За две недели командировки Ольга уже отвыкла от лобановского брюзжания, поэтому его слова цепляли. Внешне сдерживаясь, внутренне она огрызалась: «Воду не наливать. Да она, после московской, чище чистого. Чайник испортится. Надо будет, новый куплю. Кружку выкинуть, ага, тебя не спросила. Нюська шляется. Ночи белые, до одиннадцати пусть гуляет, пока пока погода хорошая. Мачимура звонил… Что?»
– Когда он звонил?
– Да вчера, говорю. Ты что, плохо слышишь после своей Москвы?
– А что хотел?
– А хрен его поймет. По-русски этот твой японский аксакал говорит, сама знаешь как. Вроде приехать хочет.
– Когда?
– Оля, ну говорю же, не разобрал! Чего ты пристала, в самом деле! Лучше скажи, где моя ветровка с оранжевым капюшоном. Куда ты её засунула? Почему ты всё куда-то деваешь, ничего в доме найти нельзя!
– Жора, меня дома две недели не было! – прорвало-таки Ольгу и Лобанов обрадовался.
– Вот именно! Вместо того чтобы домом заниматься, мотаешься где-то. Дочь заброшена, шляется, курит наверняка. Я у неё вчера спички в кармане нашел.
– Жор, ты что, шаришь по её карманам?
– Убирает в доме кое-как, вещи в кучу, ничего не найдешь… Да, шарю. Тебе же некогда, а за Нюськой контроль нужен. А то сегодня спички, завтра – шприцы. Ты хочешь, чтобы твоя дочь стала наркоманкой?! Или в подоле принесла?
– Лобанов, ну что ты несёшь! – поморщилась Ольга. Господи, ну неужели это так трудно, – дать ей спокойно попить чаю? – Какой подол, какие шприцы, какие наркоманы! Нюська нормальный подросток, у неё нормальные друзья…
Лобанов уже не слушал. Он закончил паковать свои мешки и надевал ветровку – отыскал.
– Ты надолго уезжаешь?
– Недели на две. С мужиками договорился, у них лицензия на горбушу, в бригаду взяли.

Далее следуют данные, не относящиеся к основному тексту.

Lemma total_rate_is_product_of_sums_witness :
  [1; 2] <> [] /\ [3; 4; 5] <> [] /\
  exists Rs, R_omega_0 [1; 2] [3; 4; 5] (1 / 2) = Ok Rs /\
    np.sum Rs = 1 / 2 * (np.sum [1; 2] * np.sum [3; 4; 5]).
Proof.
  split; [discriminate|]. split; [discriminate|].
  apply (total_rate_is_product_of_sums [1; 2] [3; 4; 5] (1 / 2));
    discriminate.
Defined.

Lemma sum_upto_pos (n : nat) (f : nat -> R) :
  (forall i, (i < n)%nat -> 0 <= f i) ->
  (exists i, (i < n)%nat /\ 0 < f i) ->
  0 < sum_upto n f.
Proof.
  induction n as [|n IH]; intros Hnn (i & Hi & Hpos); [lia|].
  rewrite sum_upto_S.
  destruct (Nat.eq_dec i n) as [->|Hne].
  - assert (0 <= sum_upto n f) by (apply sum_upto_nonneg; intros; apply Hnn; lia).
    lra.
  - assert (0 < sum_upto n f).
    { apply IH; [intros; apply Hnn; lia|]. exists i. split; [lia | exact Hpos]. }
    assert (0 <= f n) by (apply Hnn; lia). lra.
Qed.

Lemma positive_nth (l : list R) (i : nat) :
  positive l -> (i < length l)%nat -> 0 < nth i l 0.
Proof.
  intros H Hi. unfold positive in H. rewrite Forall_forall in H.
  apply H, nth_In, Hi.
Qed.

Lemma positive_nonneg (l : list R) : positive l -> nonneg l.
Proof.
  unfold positive, nonneg. apply Forall_impl. intros r Hr. lra.
Qed.

Lemma conv_sum_pos (a v : list R) (k : nat) :
  positive a -> positive v -> (1 <= length a)%nat -> (1 <= length v)%nat ->
  (k < length a + length v - 1)%nat -> 0 < conv_sum a v k.
Proof.
  intros Ha Hv La Lv Hk. unfold conv_sum. apply sum_upto_pos.
  - intros j _. apply conv_term_nonneg; apply positive_nonneg; assumption.
  - exists (k - Nat.min k (length v - 1))%nat. split; [lia|].
    rewrite conv_term_inside by lia.
    apply Rmult_lt_0_compat; apply positive_nth; try assumption; lia.
Qed.

Lemma scaled_Lorentz_positive (k Gamma : R) (om : list R) :
  0 < Gamma -> 0 < k ->
  positive (map (fun y => k * y) (map (fun x => Lorentz x 0 Gamma) om)).
Proof.
  intros HG Hk. unfold positive. rewrite map_map. apply Forall_map.
  apply Forall_forall. intros x _.
  apply Rmult_lt_0_compat; [exact Hk | apply Lorentz_pos, HG].
Qed.

Lemma Frac_pos (Gamma_Ex r : R) : 0 < Gamma_Ex -> 0 < r -> 0 < Frac Gamma_Ex r.
Proof.
  intros HG Hr. unfold Frac. apply Rdiv_lt_0_compat; lra.
Qed.
(** * Payment verification, confirmation polling and requirement building

    A shallow embedding of the payment core of the Solana x402 agents:

    - [Executor.verifyPayment]   (merchant-agent, SolanaPaymentExecutor)
    - [Wallet.confirmTransaction], [Wallet.transferSol]
                                 (client-agent, SolanaWallet)
    - [Merchant.getProductDetailsAndRequestPayment] and
      [Merchant.getProductDetailsAndRequestSolanaPayment]
                                 (merchant-agent, agent.ts)
    - [MerchantWallet.verifyTransaction], [OnChain.verifyOnChainTransaction]
                                 (merchant-agent, wallet and executor)
    - [Airdrop.requestAirdrop]   (client-agent, SolanaWallet)
    - [PaymentFlow.createSolanaPaymentRequirements],
      [PaymentFlow.signSolanaPayment],
      [PaymentFlow.verifySolanaPaymentSignature]
                                 (client-agent, payment flow script)
    - [Client.confirmPayment], [Client.processSolanaPayment],
      [Client.processEthereumPayment], [Client.cancelPayment],
      [Client.transferSolana], [Client.requestSolanaAirdrop]
                                 (client-agent, dual-chain agent)

    Console and logger output is not modelled: it never influences a
    returned value or the order of ledger calls.  JavaScript strings are
    modelled by Rocq strings, one character per code unit (code units below
    256); [bigint] values by [Z].  Message literals with characters beyond
    that range stand as their UTF-8 text; no operation inspects them. *)

From Stdlib Require Import String Ascii ZArith List Lia Bool DecimalString.
From Stdlib Require DecimalPos.
Import ListNotations.
Open Scope string_scope.
Open Scope Z_scope.
(** X7. A generation call reads the random source once for every
    datastore and once more for each MySQL or SQL Server datastore (the root
    and the strong password), in the order of the datastore list; runtimes
    read nothing. *)
Theorem generation_reads (ext : Externals) (rnd : RandSource) (p : Project) (k : nat) :
  ∃ r st,
    generate ext rnd p k = Some (r, st)
    ∧ st_reads st = (k + sum_list (readsOf <$> proj_Datastores p))%nat
    ∧ (∀ ds, ds ∈ proj_Datastores p →
         readsOf ds = (if bool_decide (ds_Type ds = DatastoreMySQL
                                       ∨ ds_Type ds = DatastoreMSSQL)
                       then 2 else 1)%nat).
Proof.
  destruct (generate_inv ext rnd p k
              (λ done st, st_reads st = (k + sum_list (readsOf <$> done))%nat)
              (λ _ st, st_reads st
                       = (k + sum_list (readsOf <$> proj_Datastores p))%nat))
    as (st & Hgen & Hreads).
  - simpl. lia.
  - intros done ds rest st svc envs st' _ Hinv Hrun.
    apply generateDatastoreService_effect in Hrun as [Hr _].
    unfold afterDatastore. simpl. rewrite Hr, Hinv.
    rewrite fmap_app, sum_list_with_app. simpl. lia.
  - auto.
  - intros done rt rest st svc envs df _ Hinv _. unfold afterRuntime. simpl. done.
  - do 2 eexists. split; [exact Hgen|]. split; [exact Hreads|].
    intros ds _. unfold readsOf.
    destruct (String.eqb_spec (ds_Type ds) DatastoreMySQL) as [Hmy|Hmy];
      destruct (String.eqb_spec (ds_Type ds) DatastoreMSSQL) as [Hms|Hms];
      cbn [orb]; case_bool_decide; intuition congruence.
Qed.

(** X11. A generation call fails only when the YAML encoder refuses the
    compose structure, with the message "failed to marshal compose file: "
    followed by the encoder's; otherwise it returns the bundle: the header
    and the encoded compose structure, the two environment files rendered
    from the collected variables, the ignore list and the collected build
    recipes. Nothing in the project makes it fail. *)
Theorem generation_result (ext : Externals) (rnd : RandSource) (p : Project) (k : nat) :
  ∃ r st,
    generate ext rnd p k = Some (r, st)
    ∧ g_project (st_g st) = p
    ∧ match yaml_Marshal ext (g_compose (st_g st)) with
      | Ok y =>
          r = Ok {| ComposeYAML := addComposeHeader y;
                    EnvFile := renderEnvFile (g_envVars (st_g st));
                    EnvExampleFile := renderEnvExampleFile (g_envVars (st_g st));
                    out_GitIgnore := GitIgnore ext;
                    Dockerfiles := g_dockerfiles (st_g st) |}
      | Err e => r = Err ("failed to marshal compose file: " +:+ e)
      end.
Proof.
  destruct (generate_inv ext rnd p k
              (λ _ st, g_project (st_g st) = p) (λ _ st, g_project (st_g st) = p))
    as (st & Hgen & Hp).
  - reflexivity.
  - intros done ds rest st svc envs st' _ Hinv Hrun.
    apply generateDatastoreService_effect in Hrun as [_ Hg].
    unfold afterDatastore. simpl. rewrite Hg.
    destruct (String.eqb (ds_Type ds) DatastoreNeo4j); exact Hinv.
  - auto.
  - intros done rt rest st svc envs df _ Hinv _. unfold afterRuntime. simpl.
    destruct (String.eqb df ""); exact Hinv.
  - do 2 eexists. split; [exact Hgen|]. split; [exact Hp|].
    unfold bundleOf. destruct (yaml_Marshal ext (g_compose (st_g st))); reflexivity.
Qed.

(** *** The keys of the compose structure *)

Definition composeKeysInv (dss : list Datastore) (rts : list Runtime) (p : Project)
    (st : State) : Prop :=
  (∀ n, is_Some (cf_Services (g_compose (st_g st)) !! n)
        ↔ n ∈ map ds_Name dss ++ map rt_Name rts)
  ∧ (∀ n, is_Some (entries (cf_Volumes (g_compose (st_g st))) !! n)
          ↔ n ∈ map (λ ds, ds_Name ds +:+ "-data") dss
                ++ map (λ ds, ds_Name ds +:+ "-logs")
                     (filter (λ ds, ds_Type ds = DatastoreNeo4j) dss))
  ∧ cf_Networks (g_compose (st_g st))
    = MadeMap {[ proj_Name p +:+ "-network" := CVStringMap {[ "driver" := "bridge" ]} ]}
  ∧ volumesMade (st_g st).

Lemma composeKeysInv_datastore (done : list Datastore) (ds : Datastore) (p : Project)
    (rnd : RandSource) (network : string) (st st' : State)
    (service : ComposeService) (envs : list EnvVar) :
  composeKeysInv done [] p st →
  generateDatastoreService rnd ds network st = Some ((service, envs, None), st') →
  composeKeysInv (done ++ [ds]) [] p (afterDatastore ds service envs st').
Proof.
  intros (Hs & Hv & Hn & _) Hrun.
  apply generateDatastoreService_effect in Hrun as [_ Hg].
  unfold composeKeysInv, afterDatastore. simpl. rewrite Hg.
  rewrite !map_app, filter_app, map_app. simpl.
  split; [|split; [|split; [|apply insertVolume_made]]].
  - intros n. rewrite lookup_insert_is_Some'.
    destruct (String.eqb (ds_Type ds) DatastoreNeo4j); simpl;
      rewrite Hs; rewrite !elem_of_app, !elem_of_cons, !elem_of_nil; simpl;
      rewrite ?elem_of_app, ?elem_of_nil; intuition congruence.
  - intros n. rewrite lookup_insert_is_Some'.
    destruct (String.eqb_spec (ds_Type ds) DatastoreNeo4j) as [Hneo|Hneo]; simpl.
    + rewrite lookup_insert_is_Some', Hv.
      rewrite filter_cons_True by done. simpl.
      rewrite !elem_of_app, !elem_of_cons, !elem_of_nil. intuition congruence.
    + rewrite Hv. rewrite filter_cons_False by done. simpl.
      rewrite !elem_of_app, ?elem_of_cons, ?elem_of_nil. intuition congruence.
  - destruct (String.eqb (ds_Type ds) DatastoreNeo4j); exact Hn.
Qed.

Lemma composeKeysInv_runtime (dss : list Datastore) (done : list Runtime) (rt : Runtime)
    (p : Project) (st : State) (service : ComposeService) (envs : list EnvVar)
    (dockerfile : string) :
  composeKeysInv dss done p st →
  composeKeysInv dss (done ++ [rt]) p (afterRuntime rt service envs dockerfile st).
Proof.
  intros (Hs & Hv & Hn & Hm).
  pose proof (afterRuntime_made rt service envs dockerfile st Hm) as Hm'.
  revert Hm'. unfold composeKeysInv, afterRuntime. intros Hm'.
  assert (Hc : ∀ g : Generator, g_compose (if String.eqb dockerfile "" then g
                                            else putDockerfile (rt_Name rt) dockerfile g)
                                = g_compose g)
    by (intros g; destruct (String.eqb dockerfile ""); reflexivity).
  simpl. rewrite Hc. simpl. split; [|split; [exact Hv|split; [exact Hn|exact Hm']]].
  intros n. rewrite lookup_insert_is_Some', Hs, map_app. simpl.
  rewrite !elem_of_app, !elem_of_cons, !elem_of_nil. intuition congruence.
Qed.
(** ** [Bidirectional.build] *)

(** X18.  [build] builds the forward clone and then the backward clone,
    each on the same input shape, and marks the wrapper built once both
    have returned; nothing else of the wrapper changes. *)
Theorem Bidirectional_build_builds_both_clones (env : Env)
    (this : Bidirectional) (inputShape : ShapeArg)
    (forward forward' backward backward' : Layer) :
  forwardLayer this = Some forward ->
  backwardLayer this = Some backward ->
  layer_build env inputShape forward = (forward', Ok tt) ->
  layer_build env inputShape backward = (backward', Ok tt) ->
  Bidirectional_build env inputShape this =
    (set_wrapper (set_built true (wrapper this))
       (set_backwardLayer (Some backward')
          (set_forwardLayer (Some forward') this)), Ok tt).
Proof.
  intros Hf Hb Hbf Hbb. unfold Bidirectional_build.
  erewrite bind_Ok by (by apply (on_forwardLayer_gets l_name this forward)).
  unfold on_forwardLayer at 1.
  erewrite bind_Ok; last first.
  { rewrite (zoom_Some _ _ _ this forward Hf). rewrite Hbf. reflexivity. }
  erewrite bind_Ok; last first.
  { by apply (on_backwardLayer_gets l_name _ backward). }
  unfold on_backwardLayer.
  erewrite bind_Ok; last first.
  { rewrite (zoom_Some _ _ _ _ backward); [| exact Hb].
    rewrite Hbb. reflexivity. }
  reflexivity.
Qed.

Lemma Bidirectional_build_builds_both_clones_witness :
  exists this,
    Bidirectional_build (demo_env_with_build demo_build_one_weight)
      (OneShape [DNum 2; DNum 5; DNum 4]) demo_bidirectional = (this, Ok tt)
    /\ built (wrapper this) = true
    /\ length <$> (l_weights <$> forwardLayer this) = Some 1
    /\ length <$> (l_weights <$> backwardLayer this) = Some 1.
Proof.
  eexists. split.
  - apply (Bidirectional_build_builds_both_clones
             (demo_env_with_build demo_build_one_weight) demo_bidirectional
             (OneShape [DNum 2; DNum 5; DNum 4])
             (set_l_name "forward_simple_rnn_1"
                (demo_clone "SimpleRNN" (l_config demo_rnn)))
             (set_l_weights [Concrete [DNum 4; DNum 3] []]
                (set_l_name "forward_simple_rnn_1"
                   (demo_clone "SimpleRNN" (l_config demo_rnn))))
             (set_l_name "backward_simple_rnn_1"
                (demo_clone "SimpleRNN"
                   (<["goBackwards" := CBool true]> (l_config demo_rnn))))
             (set_l_weights [Concrete [DNum 4; DNum 3] []]
                (set_l_name "backward_simple_rnn_1"
                   (demo_clone "SimpleRNN"
                      (<["goBackwards" := CBool true]> (l_config demo_rnn))))));
      vm_compute; reflexivity.
  - repeat split; reflexivity.
Defined.

(** X19.  When the backward clone's [build] throws, [build] throws the
    same error with the forward clone already built and kept as built;
    the wrapper itself is not marked built. *)
Theorem Bidirectional_build_backward_throws (env : Env)
    (this : Bidirectional) (inputShape : ShapeArg)
    (forward forward' backward backward' : Layer) (e : Error) :
  forwardLayer this = Some forward ->
  backwardLayer this = Some backward ->
  layer_build env inputShape forward = (forward', Ok tt) ->
  layer_build env inputShape backward = (backward', Err e) ->
  Bidirectional_build env inputShape this =
    (set_backwardLayer (Some backward')
       (set_forwardLayer (Some forward') this), Err e)
  /\ built (wrapper (fst (Bidirectional_build env inputShape this)))
     = built (wrapper this).
Proof.
  intros Hf Hb Hbf Hbb.
  assert (Hrun : Bidirectional_build env inputShape this =
            (set_backwardLayer (Some backward')
               (set_forwardLayer (Some forward') this), Err e)).
  { unfold Bidirectional_build.
    erewrite bind_Ok by (by apply (on_forwardLayer_gets l_name this forward)).
    unfold on_forwardLayer at 1.
    erewrite bind_Ok; last first.
    { rewrite (zoom_Some _ _ _ this forward Hf). rewrite Hbf. reflexivity. }
    erewrite bind_Ok; last first.
    { by apply (on_backwardLayer_gets l_name _ backward). }
    unfold on_backwardLayer.
    erewrite bind_Err; [reflexivity |].
    rewrite (zoom_Some _ _ _ _ backward); [| exact Hb].
    rewrite Hbb. reflexivity. }
  split; [exact Hrun |]. rewrite Hrun. reflexivity.
Qed.

Lemma Bidirectional_build_backward_throws_witness :
  let build (inputShape : ShapeArg) : M Layer unit :=
    l <- get ;;
    if config_flag "goBackwards" (l_config l)
    then demo_build_refuses inputShape
    else demo_build_one_weight inputShape in
  exists this e,
    Bidirectional_build (demo_env_with_build build)
      (OneShape [DNum 2; DNum 5; DNum 4]) demo_bidirectional = (this, Err e)
    /\ built (wrapper this) = false
    /\ length <$> (l_weights <$> forwardLayer this) = Some 1.
Proof.
  intros build.
  destruct (Bidirectional_build_backward_throws
              (demo_env_with_build build) demo_bidirectional
              (OneShape [DNum 2; DNum 5; DNum 4])
              (set_l_name "forward_simple_rnn_1"
                 (demo_clone "SimpleRNN" (l_config demo_rnn)))
              (set_l_weights [Concrete [DNum 4; DNum 3] []]
                 (set_l_name "forward_simple_rnn_1"
                    (demo_clone "SimpleRNN" (l_config demo_rnn))))
              (set_l_name "backward_simple_rnn_1"
                 (demo_clone "SimpleRNN"
                    (<["goBackwards" := CBool true]> (l_config demo_rnn))))
              (set_l_name "backward_simple_rnn_1"
                 (demo_clone "SimpleRNN"
                    (<["goBackwards" := CBool true]> (l_config demo_rnn))))
              (ValueError "Input shape is not supported"))
    as [Hrun _]; [vm_compute; reflexivity .. |].
  eexists _, _. split; [exact Hrun |]. split; reflexivity.
Defined.

(** ** [Bidirectional.computeOutputShape] *)

Lemma js_index_snoc (init : Shape) (d : Dim) :
  js_index (init ++ [d]) (length init) = d.
Proof. induction init as [|x init IH]; [reflexivity | exact IH]. Qed.

Lemma double_last_snoc (init : Shape) (d : Dim) :
  double_last (init ++ [d]) = entries init ++ [times2 d].
Proof.
  unfold double_last.
  destruct (init ++ [d]) as [|x rest] eqn:Hs.
  { destruct init; discriminate. }
  rewrite <- Hs. rewrite length_app. simpl length.
  replace (length init + 1 - 1) with (length init) by lia.
  rewrite take_app_length. by rewrite js_index_snoc.
Qed.

(** The forward clone's answer and the wrapper's flags decide the run. *)
Lemma Bidirectional_computeOutputShape_run rnn_computeOutputShape singletonOrArray
    (this : Bidirectional) (inputShape : ShapeArg) (forward : Layer)
    (outputShape : Shape) (stateShapes : list Shape) (answer : ShapeArg) :
  forwardLayer this = Some forward ->
  rnn_computeOutputShape forward inputShape = Ok answer ->
  (answer = OneShape outputShape /\ stateShapes = []
   \/ answer = ManyShapes (outputShape :: stateShapes)) ->
  Bidirectional_computeOutputShape rnn_computeOutputShape singletonOrArray
    inputShape this =
  (this,
   Ok (let merged :=
         if bool_decide (mergeMode this = Some "concat") then
           (double_last outputShape, [double_last outputShape])
         else if bool_decide (mergeMode this = None) then
           (entries outputShape, [entries outputShape; entries outputShape])
         else (entries outputShape, [entries outputShape]) in
       if returnState this then
         if bool_decide (mergeMode this = None) then
           ShapeList (snd merged ++ (entries <$> stateShapes)
                        ++ (entries <$> stateShapes))
         else
           ShapeList ([fst merged] ++ (entries <$> stateShapes)
                        ++ (entries <$> stateShapes))
       else singletonOrArray (snd merged))).
Proof.
  intros Hf Hanswer Hshape. unfold Bidirectional_computeOutputShape.
  erewrite bind_Ok; last first.
  { unfold on_forwardLayer. rewrite (zoom_Some _ _ _ this forward Hf).
    simpl. by rewrite set_forwardLayer_same. }
  erewrite bind_Ok by (unfold lift; rewrite Hanswer; reflexivity).
  erewrite bind_Ok by reflexivity.
  destruct Hshape as [[-> ->] | ->]; cbn [lookup list_lookup default drop];
    destruct (returnState this); repeat case_bool_decide; reflexivity.
Qed.

(** X20.  Under merge mode ['concat'] (no returned states) the output
    shape is the forward clone's output shape with its last entry
    doubled and every other entry kept; a last entry that is unknown
    ([null]) comes out as 0, since [null * 2] is 0. *)
Theorem Bidirectional_computeOutputShape_concat
    (rnn_computeOutputShape : Layer -> ShapeArg -> result ShapeArg)
    (singletonOrArray : list (list Entry) -> ShapesOut)
    (this : Bidirectional) (inputShape : ShapeArg) (forward : Layer)
    (init : Shape) (last : Dim) :
  forwardLayer this = Some forward ->
  rnn_computeOutputShape forward inputShape = Ok (OneShape (init ++ [last])) ->
  returnState this = false ->
  mergeMode this = Some "concat" ->
  Bidirectional_computeOutputShape rnn_computeOutputShape singletonOrArray
    inputShape this
  = (this, Ok (singletonOrArray [entries init ++ [times2 last]]))
  /\ (forall n, last = DNum n -> times2 last = EDim (DNum (n * 2)))
  /\ (last = DNull -> times2 last = EDim (DNum 0)).
Proof.
  intros Hf Hanswer Hrs Hmode. split; [| split; intros; subst; reflexivity].
  rewrite (Bidirectional_computeOutputShape_run _ _ this inputShape forward
             (init ++ [last]) [] _ Hf Hanswer) by (by left).
  rewrite Hrs, Hmode. rewrite bool_decide_eq_true_2 by reflexivity.
  cbn [snd]. by rewrite double_last_snoc.
Qed.

Lemma Bidirectional_computeOutputShape_concat_witness :
  snd (Bidirectional_computeOutputShape demo_rnn_computeOutputShape
         demo_singletonOrArray (OneShape [DNum 2; DNum 5; DNum 4])
         demo_bidirectional)
  = Ok (SingleShape [EDim (DNum 2); EDim (DNum 5); EDim (DNum 6)]).
Proof.
  destruct (Bidirectional_computeOutputShape_concat demo_rnn_computeOutputShape
              demo_singletonOrArray demo_bidirectional
              (OneShape [DNum 2; DNum 5; DNum 4])
              (set_l_name "forward_simple_rnn_1"
                 (demo_clone "SimpleRNN" (l_config demo_rnn)))
              [DNum 2; DNum 5] (DNum 3))
    as (Hrun & _ & _); [vm_compute; reflexivity .. |].
  rewrite Hrun. reflexivity.
Defined.
(** C3. (1) When the send of the verification mail fails, [register] leaves
    the store as it was, replies with an error and never calls
    [createUser].  (2) A run that changes the store is one whose mail was
    delivered, and it appends exactly the new row.  (3) In the trace of any
    run, a call of [createUser] comes after the delivery of the mail. *)
Theorem register_sends_before_it_persists (q : Quicker) (V : Validation) (env : Env)
    (body : RegisterBody) (d : Db) (r : Reply) (w : World) :
  register q V env body (start d) = (r, w) ->
  (forall data e,
     registerUserSchema V body = Success data ->
     mailer env (verification_mail env data) = Some e ->
     db w = d /\ is_success r = false /\ forall k, ~ In (Store CreateUser k) (trace w))
  /\ (db w <> d ->
      exists data,
        registerUserSchema V body = Success data
        /\ mailer env (verification_mail env data) = None
        /\ db w = set_users d (users d ++ [registered_row q env data]))
  /\ (forall k pre post,
        trace w = pre ++ Store CreateUser k :: post ->
        exists data,
          registerUserSchema V body = Success data
          /\ In (Email (verification_mail env data) true) pre).
Proof.
  intros Hrun.
  destruct (register_runs q V env body d r w Hrun)
    as [(Hdb & Herr & Htr) | (data & pre & Hp & Hmail & Hdb & Hok & Htr & Hpre)].
  - split; [|split].
    + intros data e Hp Hfail. split; [assumption | split; [assumption|]].
      destruct Htr as [Hno | (data' & pre & Hp' & Hmail & _)]; [assumption|].
      rewrite Hp in Hp'. injection Hp' as <-. congruence.
    + intros Hne. contradiction.
    + intros k pre' post Heq.
      destruct Htr as [Hno | (data & pre & Hp & Hmail & Htr & Hpre)].
      * exfalso. apply (Hno k). rewrite Heq. apply in_or_app. right. now left.
      * exists data. split; [assumption|].
        rewrite Htr in Heq.
        apply (split_at_last _ _ _ _ _ _ _ Heq); [apply Hpre | discriminate].
  - split; [|split].
    + intros data' e Hp' Hfail. rewrite Hp in Hp'. injection Hp' as <-. congruence.
    + intros _. exists data. auto.
    + intros k pre' post Heq. exists data. split; [assumption|].
      rewrite Htr in Heq.
      apply (split_at_last _ _ _ _ _ _ _ Heq); [apply Hpre | discriminate].
Qed.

«Точно, нерест начался. Ну, хоть икры притащит» – подумала Ольга. Лобанов каждое лето прибивался к какой-нибудь рыболовецкой бригаде, приносил в дом красной икры и по нескольку мешков горбуши. Икру мужики солили еще у реки, а рыбу Лобанов разделывал на куски и забивал ими всю морозилку. В сезон горбуша на рынке стоила копейки, за три рыбины просили денег, как за десяток яиц. Но, по крайней мере, не надо было тратить хотя бы этих денег. И с рыбой не надо было возиться – достал из морозилки, и готовь.